Six tickets at one-minute granularity is 360 requests per hour per integration — and each one is an independent risk for a 5xx response or a rate-limit hit.

The after pattern

Replace the loop with a single webhook subscription and a stateless receiver. The receiver verifies the signature, deduplicates on X-Alga-Event-Id, and reacts.

receiver.ts (after)
app.post(
  "/webhooks/alga",
  express.raw({ type: "application/json" }),
  (req, res) => {
    const sig = req.header("X-Alga-Signature") ?? "";
    if (!verify(req.body.toString("utf8"), sig, secret)) {
      return res.status(401).send("bad signature");
    }
    const eventId = req.header("X-Alga-Event-Id")!;
    if (await alreadyProcessed(eventId)) return res.status(200).send("ok");

    const envelope = JSON.parse(req.body.toString("utf8"));
    if (WATCHED_TICKET_IDS.has(envelope.data.ticket_id)) {
      await react(envelope.data);
      await markProcessed(eventId);
    }
    res.status(200).send("ok");
  },
);

Field mapping

The webhook envelope's data object is a curated subset of the ticket record. Most fields you would have read from GET /tickets/{id} are already there, with the same names. The fields you should expect:

data.ticket_iduuid
Same as the polling response.
data.ticket_numberstring
Display number such as TKT-1042.
data.title / data.status_name / data.priority_namestring
Surface fields the polling response also had.
data.assigned_to / data.assigned_to_namestring
Updated assignee on assignment events.
data.previous_status_id / previous_status_namestring
Only on ticket.status_changed.
data.tagsstring[]
Replaces the separate tags lookup you may have been doing.
data.urlstring
Deep link to the ticket in the AlgaPSA UI.

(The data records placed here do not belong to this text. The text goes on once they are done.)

Lemma add_sourceAddress_adds : adds_item add_sourceAddress.
Proof.
  apply (adds_intro _ (λ d, items d ++ sourceAddressItems d) (λ d, sourcePortItems d ++ destinationAddressItems d
    ++ destinationIPCIDRItems d ++ destinationPortItems d)).
  intros i d. unfold groups. simpl. by rewrite <-!app_assoc.
Qed.

Lemma add_sourcePort_adds : adds_item add_sourcePort.
Proof.
  apply (adds_intro _ (λ d, items d ++ sourceAddressItems d ++ sourcePortItems d) (λ d, destinationAddressItems d
    ++ destinationIPCIDRItems d ++ destinationPortItems d)).
  intros i d. unfold groups. simpl. by rewrite <-!app_assoc.
Qed.

Lemma add_destinationAddress_adds : adds_item add_destinationAddress.
Proof.
  apply (adds_intro _ (λ d, items d ++ sourceAddressItems d ++ sourcePortItems d ++ destinationAddressItems d)
    (λ d, destinationIPCIDRItems d ++ destinationPortItems d)).
  intros i d. unfold groups. simpl. by rewrite <-!app_assoc.
Qed.

Lemma add_destinationIPCIDR_adds : adds_item add_destinationIPCIDR.
Proof.
  apply (adds_intro _ (λ d, items d ++ sourceAddressItems d ++ sourcePortItems d ++ destinationAddressItems d
    ++ destinationIPCIDRItems d) destinationPortItems).
  intros i d. unfold groups. simpl. by rewrite <-!app_assoc.
Qed.

Lemma add_destinationPort_adds : adds_item add_destinationPort.
Proof.
  apply (adds_intro _ groups (λ _, [])). intros i d. unfold groups. simpl. by rewrite <-!app_assoc, !app_nil_r.
Qed.

Lemma set_ruleSet_tidy s d : open_tidy d → tidy (set_ruleSet s d).
Proof. intros [[Hi Hr] Hn]. split; simpl; rewrite omap_app; simpl; [by rewrite app_nil_r|]. by rewrite Hr, Hn. Qed.

Lemma when_some_tidy {X} (xs : list X) add new d : adds_item add → open_tidy d → open_tidy (when_some xs add new d).
Proof. intros Ha Ht. unfold when_some. destruct xs; [done|by apply Ha]. Qed.

Lemma when_tidy b add i d : adds_item add → open_tidy d → open_tidy (when b add i d).
Proof. intros Ha Ht. unfold when. destruct b; [by apply Ha|done]. Qed.

Lemma when_matcher_tidy {X} (m : option X) add new d :
  adds_item add → open_tidy d → open_tidy (when_matcher m add new d).
Proof. intros Ha Ht. unfold when_matcher. destruct m; [by apply Ha|done]. Qed.

Lemma when_some_err_tidy {X} (xs : list X) add new wrap d d' :
  adds_item add → open_tidy d → when_some_err xs add new wrap d = Ok d' → open_tidy d'.
Proof.
  intros Ha Ht. unfold when_some_err. destruct xs; [by intros [= <-]|]. destruct (new _); [|done].
  intros [= <-]. by apply Ha.
Qed.
End tidy.

#[export] Hint Resolve add_item_adds add_sourceAddress_adds add_sourcePort_adds add_destinationAddress_adds
  add_destinationIPCIDR_adds add_destinationPort_adds : go.

(** A chain of additions keeps a rule tidy. *)
Ltac solve_tidy :=
  repeat first
    [ assumption | apply tidy_empty
    | apply when_some_tidy; [solve [auto with go]|] | apply when_tidy; [solve [auto with go]|]
    | apply when_matcher_tidy; [solve [auto with go]|]
    | apply add_item_adds | apply add_sourceAddress_adds | apply add_sourcePort_adds
    | apply add_destinationAddress_adds | apply add_destinationIPCIDR_adds | apply add_destinationPort_adds ].

(** Follow the additions of a successful construction. *)
Ltac tidy_chain :=
  repeat match goal with
  | Hb : result_bind ?r _ = Ok _ |- _ =>
      let E := fresh "E" in destruct r eqn:E; cbn [result_bind] in Hb; [|discriminate Hb]
  | Hb : Ok _ = Ok _ |- _ => injection Hb as Hb; try subst
  | Hb : Err _ = Ok _ |- _ => discriminate Hb
  | Hb : when_some_err _ _ _ _ _ = Ok _ |- _ =>
      apply when_some_err_tidy in Hb; [|solve [auto with go]|solve [solve_tidy]]
  | Hb : (if ?b then _ else _) = Ok _ |- _ => destruct b
  | Hb : match ?l with [] => _ | _ => _ end = Ok _ |- _ => destruct l
  end; solve_tidy.
Lemma indexing_step pre acc next acc' :
  indexing pre acc → rule_index oldRules newOut known blocked acc next = Ok acc' → indexing (pre ++ [next]) acc'.
Proof.
  destruct acc as [byHash indexes]. intros Hix. unfold rule_index.
  destruct (match default [] (byHash !! Fingerprint next) with [] => _ | _ => _ end) as [byHash' previous] eqn:Ep.
  assert ((byHash' = byHash ∧ previous = (-1)%Z) ∨ ∃ candidate rest,
    hash_list byHash (Fingerprint next) = candidate :: rest ∧ oldRules !! candidate = Some next ∧
    byHash' = <[Fingerprint next := rest]> byHash ∧ previous = Z.of_nat candidate) as Hcase.
  { unfold hash_list. destruct (default [] (byHash !! Fingerprint next)) as [|c rest]; [simplify_eq; by left|].
    destruct (decide (oldRules !! c = Some next)); simplify_eq; [right; eauto 6|by left]. }
  clear Ep. destruct Hcase as [[-> ->]|(c & rest & Hh & Ho & -> & ->)].
  - rewrite decide_True by lia. intros Hk. inv_bind Hk.
    destruct next as [| | | | |row]; try done. injection E as ->.
    destruct (dynamicRule a known blocked) eqn:Ed; [|done]. cbn [negb] in Hk.
    assert (acc' = (byHash, indexes ++ [(-1)%Z]) ∧ ∀ tag, field a "outbound" = JStr tag → is_Some (newOut !! tag))
      as [-> Ht].
    { destruct (field a "outbound") as [| | |tag| |]; cbn [as_string] in Hk; try (by simplify_eq).
      destruct (decide (newOut !! tag = None)) as [?|Hn]; [done|]. simplify_eq. split; [done|].
      intros t [= ->]. by apply not_eq_None_Some. }
    by apply (indexing_new _ (byHash, indexes)).
  - rewrite decide_False by lia. intros [= <-]. by eapply indexing_reuse.
Qed.

Lemma rule_indexes_ok newRules acc :
  fold_result (rule_index oldRules newOut known blocked) newRules (rule_hashes oldRules, []) = Ok acc →
  indexing newRules acc.
Proof.
  apply (fold_result_inv (rule_index oldRules newOut known blocked) indexing).
  - apply indexing_init.
  - intros pre x c c' _. apply indexing_step.
Qed.
End rules.

(** ** The users of an inbound *)

Section users.
Context `{PlanEnv}.

(** [name] is what some user of the inbound logs in with. *)
Definition has_login (row : object) (name : string) : Prop :=
  ∃ user, JObj user ∈ rows row "users" ∧ login_name row user = name.

Lemma validate_user_ok kind names ids v names' ids' :
  validate_user kind (names, ids) v = Ok (names', ids') →
  ∃ user, v = JObj user ∧
    let name := string_or_zero (field user (if bool_decide (kind = JStr "socks") then "username" else "name")) in
    name ≠ "" ∧ name ∉ names ∧ names' = names ∪ {[name]}.
Proof.
  unfold validate_user. destruct v as [| | | | |user]; try done. cbn [as_object]. intros Hk. exists user.
  split; [done|]. cbv zeta. set (name := string_or_zero _) in *.
  destruct (_ && (_ || _ || _)) in Hk; [done|]. destruct (decide _) as [?|Hn] in Hk; [done|].
  inv_bind Hk. destruct (_ && _) in Hk; [done|]. injection Hk as <- _. split_and!; [tauto..|done].
Qed.

Lemma validateUsers_names row names :
  validateUsers row = Ok names → "" ∉ names ∧ ∀ name, name ∈ names ↔ has_login row name.
Proof.
  unfold validateUsers, has_login, rows, login_name. set (kind := field row "type").
  destruct (field row "users") as [| | | |l|]; cbn [as_array default from_option id]; try done.
  { intros [= <-]. split; [set_solver|]. intros name. split; [set_solver|].
    by intros (u & ?%not_elem_of_nil & _). }
  intros Hv. inv_bind Hv. injection Hv as <-.
  apply (fold_result_inv (validate_user kind) (λ pre acc, "" ∉ acc.1 ∧ ∀ name, name ∈ acc.1 ↔
    ∃ user, JObj user ∈ pre ∧
      string_or_zero (field user (if bool_decide (kind = JStr "socks") then "username" else "name")) = name)
    l (∅, ∅) a); [| |done].
  - split; [set_solver|]. intros name. split; [set_solver|]. by intros (u & ?%not_elem_of_nil & _).
  - intros pre v [ns ds] [ns' ds'] _ [He Hin] (user & -> & Hne & _ & Hns)%validate_user_ok.
    cbn [fst] in *. cbv zeta in *. subst ns'. split; [set_solver|]. intros name.
    rewrite elem_of_union, elem_of_singleton, Hin. setoid_rewrite elem_of_snoc. split.
    + intros [(u & ? & ?)| ->]; eauto.
    + intros (u & [?|[= ->]] & ?); [left; eauto|by right].
Qed.

Lemma blocked_login row name : has_login row name → name ≠ "" → name ∈ blocked_names row.
Proof.
  intros (user & Hu & Hl) Hne. unfold blocked_names. apply elem_of_list_to_set, list_elem_of_bind.
  exists (JObj user). split; [|done]. cbn [as_object]. unfold login_name in Hl.
  apply list_elem_of_omap. eexists. split; [|rewrite (string_or_zero_field _ ltac:(rewrite Hl; done)), Hl; reflexivity].
  destruct (bool_decide _); [right; left|left].
Qed.

(** ** The inbounds to publish *)

(** An inbound that differs from the running one or has a user whose policy
    changed. *)
Definition touched (oldIn : gmap string object) (changed : gset string) (next : object) (tag : string) : Prop :=
  oldIn !! tag ≠ Some next ∨ ∃ name, has_login next name ∧ name ∈ changed.

Lemma touched_loop next (changed : gset string) c b :
  fold_result (λ (c : bool) user,
    let? row := assert_object user in Ok (c || bool_decide (login_name next row ∈ changed)))
    (rows next "users") c = Ok b →
  b = true ↔ c = true ∨ ∃ name, has_login next name ∧ name ∈ changed.
Proof.
  unfold has_login. revert c. induction (rows next "users") as [|v l IH]; intros c; cbn [fold_result].
  { intros [= <-]. split; [by left|]. intros [?|(? & (? & ?%not_elem_of_nil & _) & _)]; done. }
  intros Hf. inv_bind Hf. inv_bind E. destruct v as [| | | | |u]; try done. injection E0 as ->.
  injection E as <-. rewrite (IH _ Hf), orb_true_iff, bool_decide_eq_true. split.
  - intros [[?|?]|(n & (u & ? & ?) & ?)]; [by left|right..].
    + exists (login_name next a0). split; [|done]. exists a0. split; [by left|done].
    + exists n. split; [|done]. exists u. split; [by right|done].
  - intros [?|(n & (u & [[= ->]|?]%elem_of_cons & <-) & ?)]; [by left; left|by left; right|right]. eauto.
Qed.

Lemma plan_changed_inbounds_ok oldIn changed l index idx :
  plan_changed_inbounds oldIn changed index l = Ok idx →
  StronglySorted lt idx ∧
  (∀ i, i ∈ idx ↔ ∃ j next tag, i = index + j ∧ l !! j = Some (JObj next) ∧ field next "tag" = JStr tag ∧
     touched oldIn changed next tag) ∧
  (∀ j next, index + j ∈ idx → l !! j = Some (JObj next) → is_ok (validateUsers next) = true).
Proof.
  revert index idx. induction l as [|v l IH]; intros index idx; cbn [plan_changed_inbounds].
  { intros [= <-]. split_and!; [constructor|intros i; split|done]; [by intros ?%not_elem_of_nil|].
    by intros (? & ? & ? & _ & ? & _). }
  intros Hp. inv_bind Hp. inv_bind Hp. inv_bind Hp. destruct v as [| | | | |next]; try done. injection E as ->.
  destruct (field a "tag") as [| | |t| |] eqn:Et; try done. injection E0 as ->.
  apply touched_loop in E1. rewrite bool_decide_eq_true in E1. fold (touched oldIn changed a a0) in E1.
  assert (∃ rest, plan_changed_inbounds oldIn changed (S index) l = Ok rest ∧
    idx = (if a1 then index :: rest else rest) ∧ (a1 = true → is_ok (validateUsers a) = true))
    as (rest & Hr & -> & Hval).
  { destruct a1; [|exists idx; by split_and!]. inv_bind Hp. inv_bind Hp. injection Hp as <-. eexists. by split_and!. }
  clear Hp. destruct (IH _ _ Hr) as (Hs & Hin & Hok). clear IH.
  assert (∀ i, i ∈ rest ↔ ∃ j next tag, i = index + S j ∧ l !! j = Some (JObj next) ∧
     field next "tag" = JStr tag ∧ touched oldIn changed next tag) as Hin'.
  { intros i. rewrite Hin. split; intros (j & n & t & -> & ?); exists j, n, t; (split; [lia|done]). }
  assert (∀ i, i ∈ (if a1 then index :: rest else rest) ↔ (i = index ∧ touched oldIn changed a a0) ∨ i ∈ rest) as Hif.
  { intros i. rewrite <-E1. destruct a1; [rewrite elem_of_cons|]; intuition done. }
  split_and!.
  - destruct a1; [|done]. constructor; [done|]. apply Forall_forall. intros i (j & ? & ? & -> & _)%Hin'. lia.
  - intros i. rewrite Hif, Hin'. split.
    + intros [[-> ?]|(j & n & t & -> & ?)]; [exists 0, a, a0|exists (S j), n, t]; (split; [lia|done]).
    + intros ([|j] & n & t & -> & Hj & Ht & ?); [left|right; eauto 7]. injection Hj as <-.
      split; [lia|]. congruence.
  - intros [|j] n; rewrite Hif; intros Hj Hn.
    + injection Hn as <-. apply Hval, E1. destruct Hj as [[_ ?]|(j & ? & ? & ? & _)%Hin']; [done|lia].
    + destruct Hj as [[? _]|Hj]; [lia|]. apply (Hok j); [|done]. by rewrite <-Nat.add_succ_comm in Hj.
Qed.
End users.
(** The rule positions of the plan are what the router expects.  There is
    one for each rule of the new configuration; a position that is not
    negative is that of an equal rule of the running configuration, and no
    running rule is used twice; a rule with a negative position is a user rule
    whose outbound, if it names one, exists in the new configuration.  No rule
    of the new configuration routes to an outbound that is taken out. *)
Lemma plan_reuses_rules before after plan (previous : list nat) :
  planUserUpdate before after = Ok plan → length previous = length (rules_of before) →
  indexes_ok (length (rules_of after)) previous (ruleIndexes plan) ∧
  (∀ j k, ruleIndexes plan !! j = Some (Z.of_nat k) → rules_of before !! k = rules_of after !! j) ∧
  (∀ j z, ruleIndexes plan !! j = Some z → (z < 0)%Z → ∃ row, rules_of after !! j = Some (JObj row) ∧
     user_rule before after row = true ∧
     ∀ tag, field row "outbound" = JStr tag → is_Some (outbounds_of after !! tag)) ∧
  (∀ row tag, JObj row ∈ rules_of after → field row "outbound" = JStr tag →
     outbounds_of after !! tag = None → outbounds_of before !! tag = None).
Proof.
  intros [p]%plan_accepted Hlen. destruct (planned_parts _ _ _ p) as (_ & _ & Ho1 & Ho2 & ->).
  destruct (rule_indexes_ok _ _ _ _ _ _ (pl_indexes _ _ _ p)) as [Hl Hre Hinj Hnew _ _]. cbn [snd] in *.
  unfold rules_of. split_and!.
  - split; [done| |done]. intros j z Hz. destruct (decide (z < 0)%Z); [lia|].
    destruct (Hre j (Z.to_nat z)) as [Heq [r Hr]]; [by rewrite Z2Nat.id by lia|].
    rewrite Hr in Heq. apply lookup_lt_Some in Heq. unfold rules_of in Hlen. lia.
  - intros j k Hk. by apply Hre.
  - rewrite Ho2. done.
  - intros row tag. by apply (planned_targets _ _ _ p).
Qed.

(** ** Sessions *)

(** A name some user of an inbound of a configuration logs in with; the empty
    name stands for sessions without authentication. *)
Definition logs_in (o : object) (name : string) : Prop :=
  name = "" ∨ ∃ tag row, inbounds_of o !! tag = Some row ∧ has_login row name.

Lemma logs_in_known before after plan (p : planned before after plan) name :
  logs_in before name ∨ logs_in after name → name = "" ∨ name ∈ pl_known _ _ _ p ∨ name ∈ pl_blocked _ _ _ p.
Proof.
  intros Hlog. destruct (decide (name = "")) as [?|Hne]; [by left|right].
  destruct (decide (name ∈ pl_blocked _ _ _ p)) as [?|Hnb]; [by right|left].
  destruct (planned_parts _ _ _ p) as (Hi1 & Hi2 & _).
  destruct (plan_inbounds_ok _ _ _ _ (pl_inbounds _ _ _ p)) as (Hfits & Hknown & Hblocked).
  assert (∃ tag old next row, inbounds_of before !! tag = Some old ∧ inbounds_of after !! tag = Some next ∧
    inbound_fits old next ∧ has_login row name ∧ (row = old ∨ row = next)) as (tag & old & next & row & Ho & Hn & Hfit & Hr & Hrow).
  { rewrite Hi1, Hi2. destruct Hlog as [[->|(tag & row & Ht & Hr)]|[->|(tag & row & Ht & Hr)]]; try done.
    - rewrite Hi1 in Ht. destruct (Hfits _ _ Ht) as (next & ? & ?). eauto 10.
    - assert (dom (pl_oldIn _ _ _ p) = dom (pl_newIn _ _ _ p)) as Hdom.
      { apply size_eq_dom; [|apply (pl_size _ _ _ p)]. intros ? ? (? & ? & _)%Hfits. eauto. }
      rewrite Hi2 in Ht. assert (is_Some (pl_oldIn _ _ _ p !! tag)) as [old Ho].
      { apply elem_of_dom. rewrite Hdom. apply elem_of_dom. eauto. }
      destruct (Hfits _ _ Ho) as (next & ? & ?). simplify_eq. eauto 10. }
  rewrite Hi1 in Ho. rewrite Hi2 in Hn. unfold inbound_fits in Hfit.
  destruct (managed old next) eqn:Hm.
  - apply Hknown. split; [done|]. exists tag, old, next. split_and!; [done..|].
    unfold managed in Hm. rewrite !andb_true_iff in Hm. destruct Hm as [[_ Hv1] Hv2]. unfold valid_names.
    destruct (validateUsers old) as [n1|] eqn:E1; [|done]. destruct (validateUsers next) as [n2|] eqn:E2; [|done].
    destruct Hrow as [->| ->]; [left|right]; [by apply (validateUsers_names _ _ E1)|by apply (validateUsers_names _ _ E2)].
  - subst next. destruct Hnb. apply Hblocked. exists tag, old, old. split_and!; [done..|].
    apply blocked_login; [|done]. by destruct Hrow as [->| ->].
Qed.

Need a field that is not in the curated set? Hit GET /api/v1/tickets/{id} on receipt — you will still make far fewer requests than continuous polling, and only when something actually changed.

Cutover steps

  1. Stand up the webhook receiver alongside the existing polling job. The receiver should be idempotent on X-Alga-Event-Id so duplicate events are safe.
  2. Subscribe to the ticket events you actually need. For most polling integrations, ticket.created, ticket.updated, ticket.status_changed, and ticket.assigned cover the use case.
  3. Run both pipelines in parallel for a day. Compare the events your receiver processed against what the poller would have caught. Account for events on tickets your poller did not watch — webhooks deliver every event for every ticket your tenant has access to, and you filter on receive.
  4. Once you trust the webhook path, decommission the cron job. Keep the receiver as the single source of truth.

What to watch

  • Receiver downtime. Webhooks retry on a 1 min → 5 min → 30 min → 2 h → 12 h schedule for up to five attempts. After that, deliveries are abandoned. A receiver outage longer than ~14 hours will lose events — budget for one-off backfill from the API if downtime stretches.
  • Auto-disable. If your receiver returns only failures for 24 hours, AlgaPSA disables the webhook and emails the user who created it. Re-enable with PUT /api/v1/webhooks/{id}.
  • Out-of-order arrivals. Two events for the same ticket can arrive in any order, especially when retries are involved. Use occurred_at in the envelope to sequence on your side if order matters.